Lemma ServeContent_whole ParseTime multipart req f w :
  unconditional req -> ParseTime "" = None -> fresh w ->
  let w' := ServeContent ParseTime multipart req f w in
  final_status w' = StatusOK /\ rw_body w' = (if bool_decide (r_Method req = "HEAD") then "" else f_data f).
Proof.
  intros Hu Hp Hf w'. unfold unconditional in Hu. rewrite !Forall_cons in Hu. destruct Hu as (H1 & H2 & H3 & H4 & H5 & _).
  assert (Hpre : checkPreconditions ParseTime w req (f_ModTime f) = inr "").
  { unfold checkPreconditions, checkIfMatch, checkIfUnmodifiedSince, checkIfNoneMatch, checkIfModifiedSince.
    rewrite H1, H2, H3, H4, H5, Hp. by destruct (f_ModTime f), (get_or_head req). }
  unfold w', ServeContent. rewrite Hpre. simpl.
  destruct (Z.ltb_spec (Z.of_nat (slen (f_data f))) 0); [lia|].
  rewrite WriteHeader_fresh by (done || by repeat case_match; auto using on_header_fresh).
  case_bool_decide; [split; [done|]|]; [by repeat case_match; apply Hf|].
  erewrite Write_committed by done. simpl. split; [done|]. repeat case_match; simpl; by destruct Hf as (_ & _ & ->).
Qed.

Lemma serveError_final msg code w :
  fresh w -> (200 <= code <= 999)%Z -> bodyAllowedForStatus code = true -> final_status (serveError msg code w) = code.
Proof.
  intros Hf Hc Hb. unfold final_status, serveError.
  match goal with |- context [http_Error msg code ?w'] => destruct (http_Error_fresh msg code w') as [-> _] end; [|done..].
  simpl. auto using on_header_fresh.
Qed.
(* ===== verification/GoGet.v ===== *)
(** * goget: serving go-import meta tags

Models [goget.go].  The template is the escaping of [GoHTML] in its literal
text. *)

From S2P Require Import Prelude GoStrings GoErrors GoURL GoHTTP GoEncoding GoHTML.

Record Spec := mkSpec { ImportPath : string; Content : string; s_hostname : string; s_path : string }.

Definition Hostname (s : Spec) : string := s_hostname s.
Definition Path (s : Spec) : string := s_path s.

Record handler := mkHandler { h_host : string; h_path : string; h_content : string; h_counter : option string }.

Definition meta_open : string := "<meta name=" +:+ QUOTE +:+ "go-import" +:+ QUOTE +:+ " content=" +:+ QUOTE.

Definition meta_page (content : string) : string :=
  "<html><head>" +:+ meta_open +:+ attrEscaper content +:+ QUOTE +:+ "></head><body>" +:+
    htmlEscaper content +:+ "</body></html>".

(** [metaTemplate.Execute] into a string builder, which does not fail. *)
Definition metaTemplate (content : string) : res string := Ok (meta_page content).

Section goget.
Variable ip_literal : string -> bool.
(** [%q] *)
Variable quote : string -> string.

Definition SplitHostnamePath (s : Spec) : res Spec :=
  let importPath := if negb (Contains (ImportPath s) "://") then "https://" +:+ ImportPath s else ImportPath s in
  match Parse ip_literal importPath with
  | Err e => Err e
  | Ok u => Ok (mkSpec (ImportPath s) (Content s) (URL_Hostname (u_Host u)) (TrimSuffix (u_Path u) "/"))
  end.

(** [decoded] is the outcome of decoding the YAML node. *)
Definition Spec_UnmarshalYAML (decoded : res Spec) : res Spec :=
  match decoded with Err e => Err e | Ok s => SplitHostnamePath s end.

Definition Spec_String (s : Spec) : string :=
  ImportPath s +:+ "?go-get=1 content=" +:+ quote (Content s).

(** [fb] is the handler that other requests fall back to; [log] lists the calls
    of the counter. *)
Definition ServeHTTP (h : handler) (fb : rw -> rw) (r : Request) (w : rw) (log : list string) : rw * list string :=
  if bool_decide (Values_Get (Query (r_URL r)) "go-get" <> "1") then (fb w, log)
  else if bool_decide (TrimSuffix (r_Path r) "/" <> h_path h) then (fb w, log)
  else
    let hn := URL_Hostname (u_Host (r_URL r)) in
    if negb (Nat.eqb (slen hn) 0) && bool_decide (hn <> h_host h) then (fb w, log)
    else
      let w := rw_Set "Content-Type" "text/html; charset=utf-8" w in
      (Write (h_content h) w, match h_counter h with Some c => log ++ [c] | None => log end).

Definition WithCounter (c : option string) (_ : option string) : option string := c.

(** The handler, and the fallback in use. *)
Definition NewHandler (s : Spec) (next : option (rw -> rw)) (opts : list (option string -> option string))
  : res (handler * (rw -> rw)) :=
  let next := match next with None => http_NotFound | Some n => n end in
  let counter := fold_left (fun o opt => opt o) opts None in
  match metaTemplate (Content s) with
  | Err e => Err e
  | Ok out => Ok (mkHandler (s_hostname s) (s_path s) out counter, next)
  end.

(** The handler answers exactly the go-get requests for its import path, with
    or without a trailing slash and on its own host if the URL has one; all
    others go to the fallback untouched. *)
Lemma goget_decides s next opts h fb r w log :
  NewHandler s next opts = Ok (h, fb) -> fresh w ->
  let served := Values_Get (Query (r_URL r)) "go-get" = "1" /\ TrimSuffix (r_Path r) "/" = Path s /\
    (URL_Hostname (u_Host (r_URL r)) = "" \/ URL_Hostname (u_Host (r_URL r)) = Hostname s) in
  (served -> exists content, metaTemplate (Content s) = Ok content /\
     let w' := (ServeHTTP h fb r w log).1 in
     final_status w' = StatusOK /\ rw_body w' = content /\
     Header_Get (final_header w') "Content-Type" = "text/html; charset=utf-8") /\
  (~ served -> ServeHTTP h fb r w log = (fb w, log)).
Proof.
  intros HN Hf served. unfold NewHandler in HN. destruct (metaTemplate (Content s)) as [out|]; [|done].
  injection HN as <- <-. unfold ServeHTTP. simpl. unfold Path, Hostname in *.
  assert (Hhost : negb (Nat.eqb (slen (URL_Hostname (u_Host (r_URL r)))) 0) && bool_decide (URL_Hostname (u_Host (r_URL r)) <> s_hostname s) = false
    <-> URL_Hostname (u_Host (r_URL r)) = "" \/ URL_Hostname (u_Host (r_URL r)) = s_hostname s).
  { rewrite andb_false_iff, negb_false_iff, Nat.eqb_eq, slen_zero, bool_decide_eq_false.
    split; intros [?|H]; auto. right. by apply dec_stable in H. }
  split.
  - intros (Hq & Hp & Hh%Hhost). exists out. split; [done|]. rewrite !bool_decide_false by auto. rewrite Hh. simpl.
    rewrite Write_fresh by (by apply on_header_fresh). simpl. split_and!; [done|done|]. apply Header_Get_Set.
  - intros Hns. destruct (decide (Values_Get (Query (r_URL r)) "go-get" = "1")) as [Hq|Hq]; [|by rewrite bool_decide_true].
    rewrite bool_decide_false by auto.
    destruct (decide (TrimSuffix (r_Path r) "/" = s_path s)) as [Hp|Hp]; [|by rewrite bool_decide_true].
    rewrite bool_decide_false by auto. destruct (negb _ && _) eqn:E; [done|].
    exfalso. apply Hns. pose proof (proj1 Hhost eq_refl). by split_and!.
Qed.

End goget.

···

_TASK DESCRIPTION_:
Write out each record again, keeping every word as it is.

_TASK RESULT_:
Lemma ServeContent_whole ParseTime multipart req f w :
  unconditional req -> ParseTime "" = None -> fresh w ->
  let w' := ServeContent ParseTime multipart req f w in
  final_status w' = StatusOK /\ rw_body w' = (if bool_decide (r_Method req = "HEAD") then "" else f_data f).
Proof.
  intros Hu Hp Hf w'. unfold unconditional in Hu. rewrite !Forall_cons in Hu. destruct Hu as (H1 & H2 & H3 & H4 & H5 & _).
  assert (Hpre : checkPreconditions ParseTime w req (f_ModTime f) = inr "").
  { unfold checkPreconditions, checkIfMatch, checkIfUnmodifiedSince, checkIfNoneMatch, checkIfModifiedSince.
    rewrite H1, H2, H3, H4, H5, Hp. by destruct (f_ModTime f), (get_or_head req). }
  unfold w', ServeContent. rewrite Hpre. simpl.
  destruct (Z.ltb_spec (Z.of_nat (slen (f_data f))) 0); [lia|].
  rewrite WriteHeader_fresh by (done || by repeat case_match; auto using on_header_fresh).
  case_bool_decide; [split; [done|]|]; [by repeat case_match; apply Hf|].
  erewrite Write_committed by done. simpl. split; [done|]. repeat case_match; simpl; by destruct Hf as (_ & _ & ->).
Qed.

Lemma serveError_final msg code w :
  fresh w -> (200 <= code <= 999)%Z -> bodyAllowedForStatus code = true -> final_status (serveError msg code w) = code.
Proof.
  intros Hf Hc Hb. unfold final_status, serveError.
  match goal with |- context [http_Error msg code ?w'] => destruct (http_Error_fresh msg code w') as [-> _] end; [|done..].
  simpl. auto using on_header_fresh.
Qed.
(* ===== verification/GoGet.v ===== *)
(** * goget: serving go-import meta tags

Models [goget.go].  The template is the escaping of [GoHTML] in its literal
text. *)

From S2P Require Import Prelude GoStrings GoErrors GoURL GoHTTP GoEncoding GoHTML.

Record Spec := mkSpec { ImportPath : string; Content : string; s_hostname : string; s_path : string }.

Definition Hostname (s : Spec) : string := s_hostname s.
Definition Path (s : Spec) : string := s_path s.

Record handler := mkHandler { h_host : string; h_path : string; h_content : string; h_counter : option string }.

Definition meta_open : string := "<meta name=" +:+ QUOTE +:+ "go-import" +:+ QUOTE +:+ " content=" +:+ QUOTE.

Definition meta_page (content : string) : string :=
  "<html><head>" +:+ meta_open +:+ attrEscaper content +:+ QUOTE +:+ "></head><body>" +:+
    htmlEscaper content +:+ "</body></html>".

(** [metaTemplate.Execute] into a string builder, which does not fail. *)
Definition metaTemplate (content : string) : res string := Ok (meta_page content).

Section goget.
Variable ip_literal : string -> bool.
(** [%q] *)
Variable quote : string -> string.

Definition SplitHostnamePath (s : Spec) : res Spec :=
  let importPath := if negb (Contains (ImportPath s) "://") then "https://" +:+ ImportPath s else ImportPath s in
  match Parse ip_literal importPath with
  | Err e => Err e
  | Ok u => Ok (mkSpec (ImportPath s) (Content s) (URL_Hostname (u_Host u)) (TrimSuffix (u_Path u) "/"))
  end.

(** [decoded] is the outcome of decoding the YAML node. *)
Definition Spec_UnmarshalYAML (decoded : res Spec) : res Spec :=
  match decoded with Err e => Err e | Ok s => SplitHostnamePath s end.

Definition Spec_String (s : Spec) : string :=
  ImportPath s +:+ "?go-get=1 content=" +:+ quote (Content s).

(** [fb] is the handler that other requests fall back to; [log] lists the calls
    of the counter. *)
Definition ServeHTTP (h : handler) (fb : rw -> rw) (r : Request) (w : rw) (log : list string) : rw * list string :=
  if bool_decide (Values_Get (Query (r_URL r)) "go-get" <> "1") then (fb w, log)
  else if bool_decide (TrimSuffix (r_Path r) "/" <> h_path h) then (fb w, log)
  else
    let hn := URL_Hostname (u_Host (r_URL r)) in
    if negb (Nat.eqb (slen hn) 0) && bool_decide (hn <> h_host h) then (fb w, log)
    else
      let w := rw_Set "Content-Type" "text/html; charset=utf-8" w in
      (Write (h_content h) w, match h_counter h with Some c => log ++ [c] | None => log end).

Definition WithCounter (c : option string) (_ : option string) : option string := c.

(** The handler, and the fallback in use. *)
Definition NewHandler (s : Spec) (next : option (rw -> rw)) (opts : list (option string -> option string))
  : res (handler * (rw -> rw)) :=
  let next := match next with None => http_NotFound | Some n => n end in
  let counter := fold_left (fun o opt => opt o) opts None in
  match metaTemplate (Content s) with
  | Err e => Err e
  | Ok out => Ok (mkHandler (s_hostname s) (s_path s) out counter, next)
  end.

(** The handler answers exactly the go-get requests for its import path, with
    or without a trailing slash and on its own host if the URL has one; all
    others go to the fallback untouched. *)
Lemma goget_decides s next opts h fb r w log :
  NewHandler s next opts = Ok (h, fb) -> fresh w ->
  let served := Values_Get (Query (r_URL r)) "go-get" = "1" /\ TrimSuffix (r_Path r) "/" = Path s /\
    (URL_Hostname (u_Host (r_URL r)) = "" \/ URL_Hostname (u_Host (r_URL r)) = Hostname s) in
  (served -> exists content, metaTemplate (Content s) = Ok content /\
     let w' := (ServeHTTP h fb r w log).1 in
     final_status w' = StatusOK /\ rw_body w' = content /\
     Header_Get (final_header w') "Content-Type" = "text/html; charset=utf-8") /\
  (~ served -> ServeHTTP h fb r w log = (fb w, log)).
Proof.
  intros HN Hf served. unfold NewHandler in HN. destruct (metaTemplate (Content s)) as [out|]; [|done].
  injection HN as <- <-. unfold ServeHTTP. simpl. unfold Path, Hostname in *.
  assert (Hhost : negb (Nat.eqb (slen (URL_Hostname (u_Host (r_URL r)))) 0) && bool_decide (URL_Hostname (u_Host (r_URL r)) <> s_hostname s) = false
    <-> URL_Hostname (u_Host (r_URL r)) = "" \/ URL_Hostname (u_Host (r_URL r)) = s_hostname s).
  { rewrite andb_false_iff, negb_false_iff, Nat.eqb_eq, slen_zero, bool_decide_eq_false.
    split; intros [?|H]; auto. right. by apply dec_stable in H. }
  split.
  - intros (Hq & Hp & Hh%Hhost). exists out. split; [done|]. rewrite !bool_decide_false by auto. rewrite Hh. simpl.
    rewrite Write_fresh by (by apply on_header_fresh). simpl. split_and!; [done|done|]. apply Header_Get_Set.
  - intros Hns. destruct (decide (Values_Get (Query (r_URL r)) "go-get" = "1")) as [Hq|Hq]; [|by rewrite bool_decide_true].
    rewrite bool_decide_false by auto.
    destruct (decide (TrimSuffix (r_Path r) "/" = s_path s)) as [Hp|Hp]; [|by rewrite bool_decide_true].
    rewrite bool_decide_false by auto. destruct (negb _ && _) eqn:E; [done|].
    exfalso. apply Hns. pose proof (proj1 Hhost eq_refl). by split_and!.
Qed.

End goget.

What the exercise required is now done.